Stephanie Foster: How do you change the world? One person at a time. Choose To Challenge means that I will make a conscious effort to speak on behalf of the women who have yet to find their voice in the workplace. I also challenge people managers, senior leaders, founders, and CEOs to join me in this challenge and call out gender bias and inequity.

Arlene Moss: Choose to Challenge seems on the surface to be to challenge that bias as you see it in the world, but as I reflect, I realize I must choose every day to challenge myself. As I entered adult life, there was a mixture of women who were going to have it all and those who were coming from a more traditional upbringing. I was definitely the latter. I was on the MRS track in college, so I had some catching up to do when I met a mister who thought that was hilarious and old-fashioned. It took a while to realize I could do so much more. In the 80s, when faced with horrific sexism in the financial industry, I didn’t fight the good fight; I bailed and went into high tech, which at the time before the personal computer influence, was very friendly to women. Fast forward 30 years, and I have found my voice and my value, but some old stereotypes will pop in, and I keep learning and fighting those issues from the past.
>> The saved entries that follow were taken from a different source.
(* ===== verification/RwAccountSet.v ===== *)
(** * The look-ahead account set

    [scheduler/src/impls/prio_graph_scheduler/read_write_account_set.rs]: the
    read and write sets by which the scheduler remembers the accounts of the
    transactions it could not schedule, so that no later transaction overtakes
    them.  An [AHashSet<Pubkey>] is a [gset]. *)
From S2P Require Import Prelude Messages.

Module RwAccountSet.
Section Defs.
Context {Pubkey Tx : Type} `{Countable Pubkey} `{Transactions Pubkey Tx}.

Record ReadWriteAccountSet := mk { read_set : gset Pubkey; write_set : gset Pubkey }.

Definition rw_default : ReadWriteAccountSet := mk ∅ ∅.

Definition can_read (s : ReadWriteAccountSet) (pubkey : Pubkey) : bool :=
  negb (bool_decide (pubkey ∈ write_set s)).
Definition can_write (s : ReadWriteAccountSet) (pubkey : Pubkey) : bool :=
  negb (bool_decide (pubkey ∈ write_set s)) && negb (bool_decide (pubkey ∈ read_set s)).

Definition add_read (s : ReadWriteAccountSet) (pubkey : Pubkey) : ReadWriteAccountSet * bool :=
  let can_read := can_read s pubkey in
  (mk ({[pubkey]} ∪ read_set s) (write_set s), can_read).
Definition add_write (s : ReadWriteAccountSet) (pubkey : Pubkey) : ReadWriteAccountSet * bool :=
  let can_write := can_write s pubkey in
  (mk (read_set s) ({[pubkey]} ∪ write_set s), can_write).

Definition check_locks (s : ReadWriteAccountSet) (message : Tx) : bool :=
  forallb (λ '(index, pubkey),
             if is_writable message index then can_write s pubkey else can_read s pubkey)
          (enumerate (account_keys message)).

(** One iteration of the fold of [take_locks]; [&] does not short-circuit. *)
Definition take_lock (message : Tx) (acc : ReadWriteAccountSet * bool) (x : nat * Pubkey) :
    ReadWriteAccountSet * bool :=
  let '(s, all_available) := acc in
  let '(index, pubkey) := x in
  let '(s', ok) := if is_writable message index then add_write s pubkey else add_read s pubkey in
  (s', all_available && ok).

Definition take_locks (s : ReadWriteAccountSet) (message : Tx) : ReadWriteAccountSet * bool :=
  foldl (take_lock message) (s, true) (enumerate (account_keys message)).

Definition clear (s : ReadWriteAccountSet) : ReadWriteAccountSet := mk ∅ ∅.

(** Two transactions conflict on an account when both use it and one writes it. *)
Definition tx_conflict (m1 m2 : Tx) : Prop :=
  ∃ a, (a ∈ write_account_locks m1 ∧
          (a ∈ write_account_locks m2 ∨ a ∈ read_account_locks m2)) ∨
       (a ∈ read_account_locks m1 ∧ a ∈ write_account_locks m2).

End Defs.
Arguments ReadWriteAccountSet Pubkey {_ _}.
End RwAccountSet.
Import RwAccountSet.

Section RwFacts.
Context {Pubkey Tx : Type} `{Countable Pubkey} `{Transactions Pubkey Tx}.
Implicit Types (s : ReadWriteAccountSet Pubkey) (m : Tx).

Lemma can_read_spec s a : can_read s a = true ↔ a ∉ write_set s.
Proof. unfold can_read. rewrite negb_true_iff, bool_decide_eq_false. done. Qed.
Lemma can_write_spec s a : can_write s a = true ↔ (a ∉ write_set s) ∧ (a ∉ read_set s).
Proof.
  unfold can_write. rewrite andb_true_iff, !negb_true_iff, !bool_decide_eq_false. done.
Qed.

(** [check_locks] in terms of the two account lists of the message. *)
Lemma check_locks_spec s m :
  check_locks s m = true ↔
    (∀ a, a ∈ write_account_locks m → (a ∉ write_set s) ∧ (a ∉ read_set s)) ∧
    (∀ a, a ∈ read_account_locks m → a ∉ write_set s).
Proof.
  unfold check_locks. rewrite forallb_forall. split.
  - intros Hall. split; intros a.
    + rewrite elem_of_write_locks. intros (i & Hi & Hw).
      specialize (Hall (i, a)). rewrite <-list_elem_of_In, elem_of_enumerate in Hall.
      specialize (Hall Hi). rewrite Hw in Hall. by apply can_write_spec.
    + rewrite elem_of_read_locks. intros (i & Hi & Hw).
      specialize (Hall (i, a)). rewrite <-list_elem_of_In, elem_of_enumerate in Hall.
      specialize (Hall Hi). rewrite Hw in Hall. by apply can_read_spec.
  - intros [HW HR] [i a]. rewrite <-list_elem_of_In, elem_of_enumerate. intros Hi.
    destruct (is_writable m i) eqn:Hw.
    + apply can_write_spec, HW, elem_of_write_locks. eauto.
    + apply can_read_spec, HR, elem_of_read_locks. eauto.
Qed.

Lemma marked_cons (f : nat → bool) b i k (l : list (nat * Pubkey)) a :
  (∃ j, (j, a) ∈ (i, k) :: l ∧ f j = b) ↔
  (a = k ∧ f i = b) ∨ ∃ j, (j, a) ∈ l ∧ f j = b.
Proof.
  setoid_rewrite elem_of_cons. split.
  - intros (j & [Heq|Hin] & Hf); [left; by simplify_eq|right; by exists j].
  - intros [[-> Hf]|(j & Hin & Hf)]; [exists i|exists j]; auto.
Qed.

(** What the fold of [take_locks] has added after the entries [l]. *)
Lemma take_lock_fold m l s b s' b' :
  foldl (take_lock m) (s, b) l = (s', b') →
  (∀ a, a ∈ write_set s' ↔ a ∈ write_set s ∨ ∃ i, (i, a) ∈ l ∧ is_writable m i = true) ∧
  (∀ a, a ∈ read_set s' ↔ a ∈ read_set s ∨ ∃ i, (i, a) ∈ l ∧ is_writable m i = false).
Proof.
  revert s b. induction l as [|[i k] l IH]; intros s b Hf; simpl in Hf.
  { simplify_eq. split; intros a; split; [by left| |by left|];
      intros [?|(? & Hin & _)]; (done || by apply not_elem_of_nil in Hin). }
  destruct (is_writable m i) eqn:Hi; simpl in Hf; apply IH in Hf as [HW HR];
    split; intros a; rewrite ?HW, ?HR, marked_cons, Hi; simpl;
    rewrite ?elem_of_union, ?elem_of_singleton; intuition congruence.
Qed.

Lemma take_locks_write_set s m a :
  a ∈ write_set (take_locks s m).1 ↔ a ∈ write_set s ∨ a ∈ write_account_locks m.
Proof.
  unfold take_locks. destruct (foldl _ _ _) as [s' b'] eqn:E.
  apply take_lock_fold in E as [HW _]. simpl. rewrite HW, elem_of_write_locks.
  by setoid_rewrite elem_of_enumerate.
Qed.

Lemma take_locks_read_set s m a :
  a ∈ read_set (take_locks s m).1 ↔ a ∈ read_set s ∨ a ∈ read_account_locks m.
Proof.
  unfold take_locks. destruct (foldl _ _ _) as [s' b'] eqn:E.
  apply take_lock_fold in E as [_ HR]. simpl. rewrite HR, elem_of_read_locks.
  by setoid_rewrite elem_of_enumerate.
Qed.

(** After [take_locks], a message passes exactly when it passed before and does
    not conflict with the message whose locks were taken. *)
Lemma check_locks_take s m m' :
  check_locks (take_locks s m).1 m' = true ↔
  check_locks s m' = true ∧ ¬ tx_conflict m m'.
Proof.
  rewrite !check_locks_spec. setoid_rewrite take_locks_write_set.
  setoid_rewrite take_locks_read_set. unfold tx_conflict. split.
  - intros [HW HR]. split_and!; [intros a Ha|intros a Ha|intros (a & [[Hw [Ha|Ha]]|[Hr Ha]])].
    + specialize (HW a Ha). tauto.
    + specialize (HR a Ha). tauto.
    + specialize (HW a Ha). tauto.
    + specialize (HR a Ha). tauto.
    + specialize (HW a Ha). tauto.
  - intros [[HW HR] Hc]. split; intros a Ha.
    + specialize (HW a Ha). split; intros [?|?]; try tauto; apply Hc; exists a; tauto.
    + specialize (HR a Ha). intros [?|?]; try tauto; apply Hc; exists a; tauto.
Qed.

(** The flag of the fold: with distinct keys each lock is tested against the
    set the call started from. *)
Lemma take_lock_flag m l s b :
  NoDup l.*2 →
  (foldl (take_lock m) (s, b) l).2 =
  b && forallb (λ '(i, a), if is_writable m i then can_write s a else can_read s a) l.
Proof.
  revert s b. induction l as [|[i k] l IH]; intros s b Hnd; simpl; [by rewrite andb_true_r|].
  apply NoDup_cons in Hnd as [Hk Hnd].
  assert (∀ s', (∀ a, a ≠ k → (a ∈ write_set s' ↔ a ∈ write_set s) ∧
                                (a ∈ read_set s' ↔ a ∈ read_set s)) →
    forallb (λ '(i, a), if is_writable m i then can_write s' a else can_read s' a) l =
    forallb (λ '(i, a), if is_writable m i then can_write s a else can_read s a) l) as Hext.
  { intros s' Hs'. clear IH. induction l as [|[j a] l IHl]; [done|]. simpl.
    apply not_elem_of_cons in Hk as [Hka Hk]. apply NoDup_cons in Hnd as [_ Hnd].
    rewrite (IHl Hk Hnd). f_equal. destruct (Hs' a (not_eq_sym Hka)) as [HW HR].
    unfold can_write, can_read.
    by rewrite (bool_decide_ext _ _ HW), (bool_decide_ext _ _ HR). }
  destruct (is_writable m i); simpl; rewrite (IH _ _ Hnd), <-andb_assoc; do 2 f_equal;
    apply Hext; intros a Ha; simpl; set_solver.
Qed.

Lemma enumerate_snd {A} (l : list A) : (enumerate l).*2 = l.
Proof. apply snd_zip. by rewrite length_seq. Qed.

Lemma take_locks_flag s m :
  NoDup (account_keys m) → (take_locks s m).2 = check_locks s m.
Proof.
  intros Hnd. unfold take_locks. rewrite take_lock_flag by by rewrite enumerate_snd.
  done.
Qed.
End RwFacts.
I want every person to embrace this theme in the way appropriate for them. If that means internal challenge, 1:1 challenge, or being at a place where you speak to a larger audience, it is fine. We are all in different places on our journey, and we need to Choose to Challenge in a way that moves our society forward. There’s room for variety.

Manju Rajendran: Some see a challenge as an obstacle. I see a challenge as an opportunity. Taking up a challenge always leads to change, and it is up to you to decide if that change is in the right direction or not. Trust your gut, and the change from the challenge will throw away unacceptable practices of today to make way to a brighter tomorrow!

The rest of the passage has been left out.